====== Data for the task ======
(** * Hair Factory: the preset persistence subsystem of [preset_util.py]

    A shallow embedding of the content-addressed preset store: the content
    hasher ([immutable_dict], [hash_dict], [hash_list]), the structural scan
    of a node graph ([node_scan], [node_link_scan], [get_all_nodes],
    [node_type_dict]), the HDF5 record store with its save, rename, export
    and import transactions, the archive wrapper [modify_in_zip] and the
    save operators that validate a proposed preset name.

    Conventions.
    - A Python [str] is a [string] whose characters are the code points
      below 256; the character classes of [re], [str.upper], [int] and the
      JSON string encoder are given for that range.
    - A function that can raise returns a [result]; code that mutates the
      open HDF5 file is written in the state-and-exception monad [M], which
      keeps the mutations made before an exception was raised.
    - [hashlib.sha256] and [json.dumps] are library code; they are written
      out so that every definition evaluates. *)

From Stdlib Require Import List String Ascii ZArith NArith Lia Bool Arith.
From Stdlib Require Import Permutation DecimalString DecimalPos.
Import ListNotations.

Open Scope string_scope.
Open Scope list_scope.

Infix "+++" := String.append (at level 60, right associativity).

(* ================================================================== *)
(** ** Python built-ins used by the source *)

Module Py.

(** Exceptions the modelled code raises. [NameExistsError] is the class
    declared in [preset_util.py]; the others are Python's own. *)
Inductive exn : Type :=
| NameExistsError (message : string)
| KeyError
| IndexError
| TypeError
| ValueError
| AttributeError
| StopIteration
| OSError.

Inductive result (A : Type) : Type :=
| Ok (a : A)
| Raise (e : exn).
Arguments Ok {A} a.
Arguments Raise {A} e.
(** Adding up finite doubles whose magnitudes sum to at most [B]: every
    addition rounds by at most one part in [2^52] of a sum that is at most
    [2 * B]. *)
Lemma fold_add_error B values :
  Forall finite values -> sumAbsUlps values <= B ->
  Z.of_nat (List.length values) <= 2 ^ 51 -> B <= 2 ^ 2096 ->
  finite (fold_left PrimFloat.add values PrimFloat.zero)
  /\ 2 ^ 51 * Z.abs (ulps (fold_left PrimFloat.add values PrimFloat.zero)
                     - sumUlps values)
     <= Z.of_nat (List.length values) * B.
Proof.
  induction values as [|v p IH] using rev_ind;
    intros Hfin Hsum Hlength HB.
  - cbn. split; [reflexivity |]. unfold sumUlps. cbn. lia.
  - apply Forall_app in Hfin as [Hp Hv].
    inversion Hv as [|? ? Hv' _]; subst.
    rewrite sumAbsUlps_snoc in Hsum.
    rewrite length_app, Nat2Z.inj_add in Hlength |- *.
    cbn [List.length] in Hlength |- *.
    pose proof (sumUlps_within p) as Hwithin.
    assert (Hnn : 0 <= sumAbsUlps p) by lia.
    destruct (IH Hp ltac:(lia) ltac:(lia) HB) as [Hacc Herr].
    rewrite fold_left_app. cbn [fold_left].
    set (acc := fold_left PrimFloat.add p PrimFloat.zero) in *.
    set (n := Z.of_nat (List.length p)) in *.
    assert (HnB : n * B <= 2 ^ 51 * B)
      by (apply Z.mul_le_mono_nonneg_r; lia).
    assert (Hsmall : Z.abs (ulps acc + ulps v) <= 2 ^ 2097).
    { change (2 ^ 2097) with (2 * 2 ^ 2096). lia. }
    destruct (add_error acc v Hacc Hv' Hsmall) as [Hfinal Hround].
    split; [exact Hfinal |].
    rewrite sumUlps_snoc.
    change (ulps (PrimFloat.add (fold_left PrimFloat.add p PrimFloat.zero) v))
      with (ulps (PrimFloat.add acc v)).
    change (Z.of_nat 1) with 1.
    replace ((n + 1) * B) with (n * B + B) by ring.
    clear Hsmall HB IH Hlength.
    set (nB := n * B) in *. clearbody nB.
    set (a := ulps acc) in *. set (r := ulps (PrimFloat.add acc v)) in *.
    set (u := ulps v) in *. set (t := sumUlps p) in *.
    set (A := sumAbsUlps p) in *.
    clearbody a r u t A.
    assert (H1 : Z.abs (a - t) <= B) by lia.
    assert (H2 : Z.abs (a + u) <= 2 * B) by lia.
    assert (H3 : 2 ^ 51 * Z.abs (r - (a + u)) <= B) by lia.
    lia.
Qed.

End DoubleArithmetic.


(** ** The computed average *)

Section ComputedAverage.

Lemma allowance_above (a b c d K : Z) :
  (0 < d)%Z -> (0 < K)%Z -> (d * a <= d * b + c)%Z ->
  (inject_Z a / inject_Z K
   <= inject_Z b / inject_Z K + inject_Z c / inject_Z d / inject_Z K)%Q.
Proof.
  intros Hd HK Hle.
  assert (Hd' : ~ (inject_Z d == 0)%Q).
  { change 0%Q with (inject_Z 0). rewrite inject_Z_injective. lia. }
  assert (HK' : ~ (inject_Z K == 0)%Q).
  { change 0%Q with (inject_Z 0). rewrite inject_Z_injective. lia. }
  assert (Hpos : (0 <= / (inject_Z d * inject_Z K))%Q).
  { apply Qlt_le_weak, Qinv_lt_0_compat.
    rewrite <- inject_Z_mult. change 0%Q with (inject_Z 0).
    rewrite <- Zlt_Qlt. now apply Z.mul_pos_pos. }
  setoid_replace (inject_Z a / inject_Z K)%Q
    with (inject_Z (d * a) * / (inject_Z d * inject_Z K))%Q
    by (rewrite inject_Z_mult; field; split; assumption).
  setoid_replace
    (inject_Z b / inject_Z K + inject_Z c / inject_Z d / inject_Z K)%Q
    with (inject_Z (d * b + c) * / (inject_Z d * inject_Z K))%Q
    by (rewrite inject_Z_plus, inject_Z_mult; field; split; assumption).
  apply Qmult_le_compat_r; [| exact Hpos].
  now rewrite <- Zle_Qle.
Qed.

Lemma allowance_below (a b c d K : Z) :
  (0 < d)%Z -> (0 < K)%Z -> (d * b - c <= d * a)%Z ->
  (inject_Z b / inject_Z K - inject_Z c / inject_Z d / inject_Z K
   <= inject_Z a / inject_Z K)%Q.
Proof.
  intros Hd HK Hle.
  assert (Hd' : ~ (inject_Z d == 0)%Q).
  { change 0%Q with (inject_Z 0). rewrite inject_Z_injective. lia. }
  assert (HK' : ~ (inject_Z K == 0)%Q).
  { change 0%Q with (inject_Z 0). rewrite inject_Z_injective. lia. }
  assert (Hpos : (0 <= / (inject_Z d * inject_Z K))%Q).
  { apply Qlt_le_weak, Qinv_lt_0_compat.
    rewrite <- inject_Z_mult. change 0%Q with (inject_Z 0).
    rewrite <- Zlt_Qlt. now apply Z.mul_pos_pos. }
  setoid_replace (inject_Z a / inject_Z K)%Q
    with (inject_Z (d * a) * / (inject_Z d * inject_Z K))%Q
    by (rewrite inject_Z_mult; field; split; assumption).
  setoid_replace
    (inject_Z b / inject_Z K - inject_Z c / inject_Z d / inject_Z K)%Q
    with (inject_Z (d * b - c) * / (inject_Z d * inject_Z K))%Q
    by (unfold Z.sub; rewrite inject_Z_plus, inject_Z_opp, inject_Z_mult;
        field; split; assumption).
  apply Qmult_le_compat_r; [| exact Hpos].
  now rewrite <- Zle_Qle.
Qed.

(** One column over finite readings whose magnitudes sum to at most
    [2^1022]: the computed average is finite, and lies in the range of
    the readings widened by the rounding allowance on either side. *)
Lemma column_average_up_to_rounding f historicalData :
  historicalData <> [] ->
  (Z.of_nat (List.length historicalData) < 2 ^ 32)%Z ->
  Forall (fun d => finite (f d)) historicalData ->
  (sumAbsUlps (map f historicalData) <= 2 ^ 2096)%Z ->
  finite (average (statisticsOf f historicalData))
  /\ (exactValue (lowest (statisticsOf f historicalData))
      - roundingAllowance (map f historicalData)
      <= exactValue (average (statisticsOf f historicalData)))%Q
  /\ (exactValue (average (statisticsOf f historicalData))
      <= exactValue (highest (statisticsOf f historicalData))
         + roundingAllowance (map f historicalData))%Q.
Proof.
  intros Hne Hlength Hall Hsmall.
  cbn [statisticsOf average lowest highest].
  rewrite sumOf_fold.
  unfold roundingAllowance. cbv zeta. rewrite length_map.
  assert (Hvalues : Forall finite (map f historicalData))
    by (rewrite Forall_map; exact Hall).
  assert (Hcount : List.length (map f historicalData)
                   = List.length historicalData) by apply length_map.
  assert (Hpos : (0 < List.length historicalData)%nat)
    by (destruct historicalData; [contradiction | simpl; lia]).
  set (values := map f historicalData) in *.
  set (n := List.length historicalData) in *.
  assert (H32 : (2 ^ 32 < 2 ^ 51)%Z) by reflexivity.
  assert (H51 : (2 ^ 51 < 2 ^ 53)%Z) by reflexivity.
  destruct (fold_add_error (sumAbsUlps values) values Hvalues
              ltac:(lia) ltac:(rewrite Hcount; lia) Hsmall)
    as [Hsum Hsumerr].
  rewrite Hcount in Hsumerr.
  destruct (div_by_length_error
              (fold_left PrimFloat.add values PrimFloat.zero) n Hsum Hpos
              ltac:(lia)) as [Havg Havgerr].
  split; [exact Havg |].
  destruct values as [|x rest] eqn:Hv; [simpl in Hcount; lia |].
  rewrite <- Hv in *.
  assert (Hvalues' : Forall finite (x :: rest))
    by (rewrite <- Hv; exact Hvalues).
  destruct (Math_min_finite x rest Hvalues') as [_ [Hmin _]].
  destruct (Math_max_finite x rest Hvalues') as [_ [Hmax _]].
  rewrite <- Hv in Hmin, Hmax.
  assert (Hrange : Forall (fun v => (ulps (Math_min values) <= ulps v
                                     <= ulps (Math_max values))%Z) values).
  { rewrite Forall_forall in Hmin, Hmax |- *. intros v Hin.
    split; [now apply Hmin | now apply Hmax]. }
  pose proof (sumUlps_bounds _ _ _ Hrange) as Hbounds.
  rewrite Hcount in Hbounds.
  pose proof (sumUlps_within values) as Hwithin.
  set (N := Z.of_nat n) in *.
  assert (HN : (1 <= N <= 2 ^ 51)%Z) by lia.
  set (B := sumAbsUlps values) in *.
  set (US := ulps (fold_left PrimFloat.add values PrimFloat.zero)) in *.
  set (UA := ulps (PrimFloat.div
                     (fold_left PrimFloat.add values PrimFloat.zero)
                     (Number_of_length n))) in *.
  set (ulo := ulps (Math_min values)) in *.
  set (uhi := ulps (Math_max values)) in *.
  set (T := sumUlps values) in *.
  assert (HNB : (N * B <= 2 ^ 51 * B)%Z)
    by (apply Z.mul_le_mono_nonneg_r; lia).
  assert (Hfinal :
            (2 ^ 51 * N * ulo - ((N + 1) * B + 2 ^ 51 * N)
             <= 2 ^ 51 * N * UA
             <= 2 ^ 51 * N * uhi + ((N + 1) * B + 2 ^ 51 * N))%Z).
  { clearbody N B US UA ulo uhi T.
    clear - HN Hbounds Hwithin Hsumerr Havgerr HNB.
    set (NUA := (N * UA)%Z) in *. set (NB := (N * B)%Z) in *.
    replace (2 ^ 51 * N * UA)%Z with (2 ^ 51 * NUA)%Z by (subst NUA; ring).
    replace ((N + 1) * B)%Z with (NB + B)%Z by (subst NB; ring).
    replace (2 ^ 51 * N * ulo)%Z with (2 ^ 51 * (N * ulo))%Z by ring.
    replace (2 ^ 51 * N * uhi)%Z with (2 ^ 51 * (N * uhi))%Z by ring.
    set (Nlo := (N * ulo)%Z) in *. set (Nhi := (N * uhi)%Z) in *.
    clearbody NUA NB Nlo Nhi.
    assert (H1 : (Z.abs (US - T) <= B)%Z) by lia.
    assert (H2 : (Z.abs US <= 2 * B)%Z) by lia.
    assert (H3 : (2 ^ 51 * Z.abs (NUA - US) <= B + 2 ^ 51 * N)%Z) by lia.
    lia. }
  unfold exactValue. fold US UA ulo uhi.
  assert (Hd : (0 < 2 ^ 51 * N)%Z) by lia.
  assert (HK : (0 < 2 ^ 1074)%Z) by reflexivity.
  split.
  - apply allowance_below; [exact Hd | exact HK | lia].
  - apply allowance_above; [exact Hd | exact HK | lia].
Qed.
======
■ Your assignment: What you return should be only the lines from the line containing "set (Nlo := (N" through the end of the material above, reproduced exactly, first and last included.

■ Exercise solution:
    set (Nlo := (N * ulo)%Z) in *. set (Nhi := (N * uhi)%Z) in *.
    clearbody NUA NB Nlo Nhi.
    assert (H1 : (Z.abs (US - T) <= B)%Z) by lia.
    assert (H2 : (Z.abs US <= 2 * B)%Z) by lia.
    assert (H3 : (2 ^ 51 * Z.abs (NUA - US) <= B + 2 ^ 51 * N)%Z) by lia.
    lia. }
  unfold exactValue. fold US UA ulo uhi.
  assert (Hd : (0 < 2 ^ 51 * N)%Z) by lia.
  assert (HK : (0 < 2 ^ 1074)%Z) by reflexivity.
  split.
  - apply allowance_below; [exact Hd | exact HK | lia].
  - apply allowance_above; [exact Hd | exact HK | lia].
Qed.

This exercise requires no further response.